I’ve been practicing law a long time, and I’ve been fortunate in that I have handled several fascinating and high-profile cases but, yes, McQueen v. Gadberry is the most controversial and interesting case I have ever handled. The fundamental issue in that case stands at the intersection of science, religion, morality and fundamental constitutional rights. It doesn’t get much more intriguing than that.
The disposition of frozen embryos is an issue that affects hundreds of thousands, potentially millions, of people in the U.S. If the decision in my case had gone the other way, it could have had an adverse effect on tens of thousands of people in Missouri who are seeking treatment for infertility. It would have seriously impacted the private, personal decisions they would have to make about their treatment. I know there are people of good faith who disagree with me, but I am very proud of the decision by the Missouri Court of Appeals in McQueen v. Gadberry.
In addition to your work with clients, you speak at conferences across the United States. What topics do you cover? Are you going to be sharing your expertise this way again in the next few months?
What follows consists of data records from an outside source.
(** The wake-up of a POSIX thread that corresponds to a return of the sleep. *)
Definition posix_wakeup {A} (w : sleep A) : wakeup A :=
  mkWake (match sleep_ret w with SleepOk => 0 | SleepTimeout => ETIMEDOUT | SleepError => Queue.EINTR end) (sleep_queue w).

Lemma windows_wait_posix {A} (blocked : pthread_queue A -> bool) q ws :
  windows_wait blocked q ws = wait_while blocked PTHREAD_QUEUE_ERROR q (map posix_wakeup ws).
Proof.
  revert q. induction ws as [|w ws IH]; intros q; simpl; [done|]. destruct (blocked q); [|done]. cbn [negb].
  unfold posix_wakeup at 1. cbn [wake_ret]. destruct (sleep_ret w); cbn; [apply IH|done|apply IH].
Qed.

(** The Windows queue does what the POSIX queue does: for every sequence of
    returns of the sleeps, both calls give the result and the queue that the
    POSIX ones give for the corresponding wake-ups, an error that is no timeout
    being an interruption. *)
Theorem windows_queue_is_ring {A} (q : pthread_queue A) x ws now : 
  windows_queue_enqueue q x ws = pthread_queue_enqueue q x CSP_MAX_TIMEOUT now (map posix_wakeup ws) /\
  windows_queue_dequeue (Some q) ws = pthread_queue_dequeue (Some q) CSP_MAX_TIMEOUT now (map posix_wakeup ws).
Proof.
  unfold windows_queue_enqueue, windows_queue_dequeue. by rewrite !windows_wait_posix.
Qed.

(** Hence no queued item is overwritten, whatever other threads do. *)
Lemma windows_enqueue_appends {A} (q : pthread_queue A) x ws : pq_inv q -> Forall (fun w => pq_inv (sleep_queue w)) ws ->
  Exists (fun w => pq_items (sleep_queue w) <> pq_size (sleep_queue w) \/ sleep_ret w = SleepTimeout) ws ->
  exists ret q', windows_queue_enqueue q x ws = Some (ret, q') /\ pq_inv q' /\
    exists q0, q0 ∈ q :: map sleep_queue ws /\ if ret =? PTHREAD_QUEUE_OK then pq_abs q' = pq_abs q0 ++ [x] else q' = q0.
Proof.
  intros Hq Hw He. destruct (windows_queue_is_ring q x ws None) as [-> _].
  assert (Es : seen q (map posix_wakeup ws) = q :: map sleep_queue ws) by (unfold seen; rewrite map_map; done).
  destruct (enqueue_under_interference q x CSP_MAX_TIMEOUT None (map posix_wakeup ws)) as (ret & q' & E & Hq' & q0 & Hin & Hr).
  - rewrite Es. constructor; [done|]. by apply Forall_map.
  - apply Exists_map. eapply Exists_impl; [|exact He]. intros w [H|H]; [by left|right]. unfold posix_wakeup. cbn [wake_ret]. by rewrite H.
  - exists ret, q'. split; [done|]. split; [done|]. exists q0. rewrite Es in Hin. split; [done|]. destruct (ret =? _); [by destruct Hr|done].
Qed.
(* ===== verification/Buffer.v ===== *)
(** * Buffer: the packet buffer pool ([src/csp_buffer.c]) *)

From S2P Require Import Prelude State Monad Id.

(** [csp_packet_init] with [CSP_BUFFER_ZERO_CLEAR]: the struct is cleared, then
    [frame_begin] points at the packet's own [data]. *)
Definition packet_zero (p : nat) : csp_packet :=
  mkPacket 0 None 0 0 0 0 p 0 0 0 csp_id_clear None
    (replicate (Z.to_nat (CSP_PACKET_PADDING_BYTES + CSP_BUFFER_SIZE)) 0).

Definition csp_packet_init (p : nat) : M unit := mod_pkt p (fun _ => packet_zero p).

(** [csp_buffer_init]: the pool is not initialised memory, only the self
    pointers are set, and every buffer is queued as free. *)
Definition csp_buffer_init : M unit :=
  modify (set_csp_buffers (q_create CSP_BUFFER_COUNT)) ;;
  for_loop CSP_BUFFER_COUNT 0 (fun i =>
    mod_skbf i (set_skbf_addr i) ;;
    q ← gets csp_buffers;
    match q_enqueue i q with
    | Some q' => modify (set_csp_buffers q')
    | None => mret tt
    end).

(** [csp_buffer_get_actual]; the ISR variants of the queue calls are the same
    function on this platform. *)
Definition csp_buffer_get_actual (reserve : Z) (isr : bool) : M (option nat) :=
  q ← gets csp_buffers;
  if Z.of_nat (q_size q) <? reserve then mret None else
  match q_dequeue q with
  | None => incr_buffer_out ;; mret None
  | Some (buf, q') =>
      modify (set_csp_buffers q') ;;
      b ← get_skbf buf;
      if negb (Nat.eqb buf (skbf_addr b)) then
        set_errno CSP_DBG_ERR_CORRUPT_BUFFER ;; mret None
      else
        mod_skbf buf (set_refcount 1) ;;
        csp_packet_init buf ;;
        mret (Some buf)
  end.

Definition csp_buffer_free_pkt (buf : nat) : M unit :=
  b ← get_skbf buf;
  if negb (Nat.eqb (skbf_addr b) buf) then set_errno CSP_DBG_ERR_CORRUPT_BUFFER
  else if refcount b =? 0 then set_errno CSP_DBG_ERR_ALREADY_FREE
  else
    let rc := u32 (refcount b - 1) in
    mod_skbf buf (set_refcount rc) ;;
    if 0 <? rc then set_errno CSP_DBG_ERR_REFCOUNT
    else
      q ← gets csp_buffers;
      match q_enqueue buf q with
      | Some q' => modify (set_csp_buffers q')
      | None => mret tt
      end.

(** [csp_buffer_free] and [csp_buffer_free_isr]: NULL is accepted. *)
Definition csp_buffer_free (packet : option nat) : M unit :=
  match packet with
  | None => mret tt
  | Some p => csp_buffer_free_pkt p
  end.

Definition csp_buffer_free_isr (packet : option nat) : M unit := csp_buffer_free packet.

Definition csp_buffer_get : M (option nat) := csp_buffer_get_actual 2 false.
Definition csp_buffer_get_isr : M (option nat) := csp_buffer_get_actual 2 true.

(** [csp_buffer_get_always]: without a buffer the node panics for ever. *)
Definition csp_buffer_get_always : M nat :=
  b ← csp_buffer_get_actual 0 false;
  match b with Some p => mret p | None => halt end.
Definition csp_buffer_get_always_isr : M nat :=
  b ← csp_buffer_get_actual 0 true;
  match b with Some p => mret p | None => halt end.

(** [csp_buffer_copy]: [memcpy] of the whole packet struct, pointers included. *)
Definition csp_buffer_copy (source target : option nat) : M unit :=
  match source, target with
  | Some a, Some b => k ← get_pkt a; mod_pkt b (fun _ => k)
  | _, _ => mret tt
  end.

Definition csp_buffer_clone (packet : option nat) : M (option nat) :=
  match packet with
  | None => mret None
  | Some p =>
      clone ← csp_buffer_get;
      csp_buffer_copy (Some p) clone ;;
      mret clone
  end.

Definition csp_buffer_refc_inc (buffer : option nat) : M unit :=
  match buffer with
  | None => set_errno CSP_DBG_ERR_INVALID_POINTER
  | Some buf =>
      b ← get_skbf buf;
      if negb (Nat.eqb (skbf_addr b) buf) then set_errno CSP_DBG_ERR_CORRUPT_BUFFER
      else mod_skbf buf (fun b => set_refcount (u32 (refcount b + 1)) b)
  end.

Definition csp_buffer_remaining : M Z := gets (fun s => Z.of_nat (q_size (csp_buffers s))).

(** ** The pool invariant *)

Record pool_ok (s : node) : Prop := {
  pool_len : length (pool s) = CSP_BUFFER_COUNT;
  pool_addr : forall i b, pool s !! i = Some b -> skbf_addr b = i;
  free_cap : q_cap (csp_buffers s) = CSP_BUFFER_COUNT;
  free_nodup : NoDup (q_items (csp_buffers s));
  free_range : forall i, i ∈ q_items (csp_buffers s) -> (i < CSP_BUFFER_COUNT)%nat
}.

Lemma get_actual_run s reserve isr : pool_ok s ->
  csp_buffer_get_actual reserve isr s =
    if Z.of_nat (q_size (csp_buffers s)) <? reserve then Ret None s else
    match q_items (csp_buffers s) with
    | [] => Ret None (set_dbg (set_dbg_buffer_out (u8 (dbg_buffer_out (dbg s) + 1)) (dbg s)) s)
    | p :: rest => Ret (Some p) (set_pool (<[p := mkSkbf 1 p (packet_zero p)]> (pool s))
                                  (set_csp_buffers (Queue CSP_BUFFER_COUNT rest) s))
    end.
Proof.
  intros [Hl Ha Hc Hn Hr]. unfold csp_buffer_get_actual. rewrite (bind_ret _ _ _ (csp_buffers s) s) by done.
  destruct (_ <? reserve); [done|]. unfold q_dequeue.
  destruct (q_items (csp_buffers s)) as [|p rest] eqn:E; [done|].
  assert (Hp : (p < CSP_BUFFER_COUNT)%nat) by (apply Hr; constructor).
  destruct (lookup_lt_is_Some_2 (pool s) p) as [b Hb]; [lia|].
  rewrite Hc. erewrite bind_ret by reflexivity.
  rewrite (bind_ret _ _ _ b _) by (unfold get_skbf; simpl; by rewrite Hb).
  rewrite (Ha p b Hb), Nat.eqb_refl. lazy beta iota delta [negb].
  unfold csp_packet_init, mod_pkt, mod_skbf, mbind, M_bind. simpl. rewrite Hb.
  simpl. rewrite list_lookup_insert_eq by lia. rewrite list_insert_insert_eq.
  pose proof (Ha p b Hb) as Hpb. destruct b as [r a k]. simpl in Hpb. subst. done.
Qed.

Lemma pool_ok_insert s p b : pool_ok s -> skbf_addr b = p -> pool_ok (set_pool (<[p := b]> (pool s)) s).
Proof.
  intros [Hl Ha Hc Hn Hr] Hb. constructor; simpl; try done.
  - by rewrite length_insert.
  - intros i b' Hi. destruct (decide (p = i)) as [<-|].
    + apply list_lookup_insert_Some in Hi as [(_ & <- & _)|[]]; done.
    + rewrite list_lookup_insert_ne in Hi by done. auto.
Qed.

(** [csp_buffer_free] returns, whatever the state of the packet, and sends nothing. *)
Lemma free_keeps_wire p b s : pool s !! p = Some b -> exists s', csp_buffer_free (Some p) s = Ret tt s' /\ wire s' = wire s.
Proof.
  intros Hb. unfold csp_buffer_free, csp_buffer_free_pkt.
  erewrite bind_ret by (unfold get_skbf; by rewrite Hb).
  case_match; [by eexists|]. case_match; [by eexists|]. cbv zeta.
  erewrite bind_ret by (unfold mod_skbf; by rewrite Hb).
  case_match; [by eexists|]. erewrite bind_ret by reflexivity. case_match; by eexists.
Qed.

(** ** Properties *)

(** Allocation: with at least [reserve] free buffers, [csp_buffer_get_actual]
    hands out one that was free and is so no longer, with reference count one
    and cleared contents; otherwise it returns NULL.  The pool invariant is
    kept and no other buffer changes. *)
Theorem buffer_get_spec s reserve isr : pool_ok s ->
  exists r s', csp_buffer_get_actual reserve isr s = Ret r s' /\ pool_ok s' /\
    match r with
    | Some p => reserve <= Z.of_nat (q_size (csp_buffers s)) /\
        q_items (csp_buffers s) = p :: q_items (csp_buffers s') /\
        (p ∉ q_items (csp_buffers s')) /\
        pool s' = <[p := mkSkbf 1 p (packet_zero p)]> (pool s)
    | None => (Z.of_nat (q_size (csp_buffers s)) < reserve \/ q_items (csp_buffers s) = []) /\
        pool s' = pool s /\ csp_buffers s' = csp_buffers s
    end.
Proof.
  intros Hok. rewrite get_actual_run by done. destruct (Z.ltb_spec (Z.of_nat (q_size (csp_buffers s))) reserve).
  { eexists _, _. split; [reflexivity|]. split; [done|]. split; [by left|done]. }
  pose proof Hok as [Hl Ha Hc Hn Hr]. destruct (q_items (csp_buffers s)) as [|p rest] eqn:E.
  { eexists _, _. split; [reflexivity|]. split; [|split; [by right|done]].
    constructor; simpl; rewrite ?E; done. }
  eexists _, _. split; [reflexivity|]. apply NoDup_cons_1_1 in Hn as Hp. apply NoDup_cons_1_2 in Hn.
  split; [|done]. apply (pool_ok_insert (set_csp_buffers (Queue CSP_BUFFER_COUNT rest) s)); [|done].
  constructor; simpl; try done. intros i Hi. apply Hr. by right.
Qed.
Lemma crc32_append_verify_witness :
  let k := set_pkt_length 5 blank_packet in
  exists k1 k2, csp_crc32_append 0 (packet_node k) = Ret CSP_ERR_NONE (put_pkt 0 k1 (packet_node k)) /\
    pkt_length k1 = 9 /\
    csp_crc32_verify 0 (put_pkt 0 k1 (packet_node k)) = Ret CSP_ERR_NONE (put_pkt 0 k2 (packet_node k)) /\
    pkt_length k2 = 5.
Proof.
  pose proof (crc32_append_verify 0 (set_pkt_length 5 blank_packet)
                (packet_node (set_pkt_length 5 blank_packet)) eq_refl eq_refl) as H.
  destruct H as (k1 & k2 & H1 & H2 & H3 & H4 & _); [change (0 <= 5); lia|].
  exists k1, k2. split; [exact H1|]. split; [exact H2|]. split; [exact H3|exact H4].
Defined.
(** ** The hash of a whole message with that function

    The message is padded and the compression function iterated over the 64-byte
    blocks. *)

Definition sha1_pad (msg : list Z) : list Z :=
  msg ++ 0x80 :: replicate ((119 - length msg mod 64) mod 64) 0 ++ STORE64H (u64 (8 * zlen msg)).

Fixpoint sha1_blocks (n : nat) (v : sha1_vars) (l : list Z) : sha1_vars :=
  match n with
  | O => v
  | S n' => sha1_blocks n' (sha1_compress_vars v (take 64 l)) (drop 64 l)
  end.

Definition sha1_digest (v : sha1_vars) : list Z :=
  STORE32H (va v) ++ STORE32H (vb v) ++ STORE32H (vc v) ++ STORE32H (vd v) ++ STORE32H (ve v).

Definition sha1_iter (msg : list Z) : list Z :=
  sha1_digest (sha1_blocks (length (sha1_pad msg) / 64) (sha1_state csp_sha1_init) (sha1_pad msg)).

Lemma blocks_fips n : forall v l, words v -> sha1_blocks n v l = Fips180.blocks n v l.
Proof.
  induction n as [|n IH]; intros v l Hv; [done|]. cbn [sha1_blocks Fips180.blocks].
  destruct (compress_fips v (take 64 l) Hv) as [<- Hw]. by apply IH.
Qed.

Lemma pad_fips msg : sha1_pad msg = Fips180.pad msg.
Proof.
  unfold sha1_pad, Fips180.pad, STORE64H. cbn [app]. do 2 f_equal. f_equal.
  - f_equal. pose proof (Nat.div_mod_eq (length msg) 64). pose proof (Nat.mod_upper_bound (length msg) 64).
    apply Nat2Z.inj. rewrite Z2Nat.id by (apply Z.mod_pos_bound; lia). rewrite Nat2Z.inj_mod.
    replace (Z.of_nat (119 - length msg mod 64)) with (55 - zlen msg + (1 + Z.of_nat (length msg / 64)) * Z.of_nat 64) by lia.
    by rewrite Z.mod_add.
  - unfold be_bytes, u64. f_equal. rewrite <- (le_bytes_mod 8 (8 * zlen msg)). done.
Qed.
At conferences, I am usually speaking about surrogacy, embryo and egg donation and, of course, frozen embryos. I have been asked to speak frequently in the last couple of years. I imagine that will continue for a while.
What are your goals as an attorney? What do you most enjoy about your work?
My goals are simple. I want to help people move forward in their lives. If it’s traditional family law, I want to help my clients get through the divorce process in the least damaging way possible, with the best results. If it’s surrogacy or another form of assisted reproduction, I want to help them grow their family.
I enjoy seeing the babies that are born and the happiness of the parents. There is no greater reward for me as an attorney.
If you were to offer one piece of legal or simply personal advice to individuals based on your experiences and background, what would it be?
Don’t take shortcuts. Do things the right way.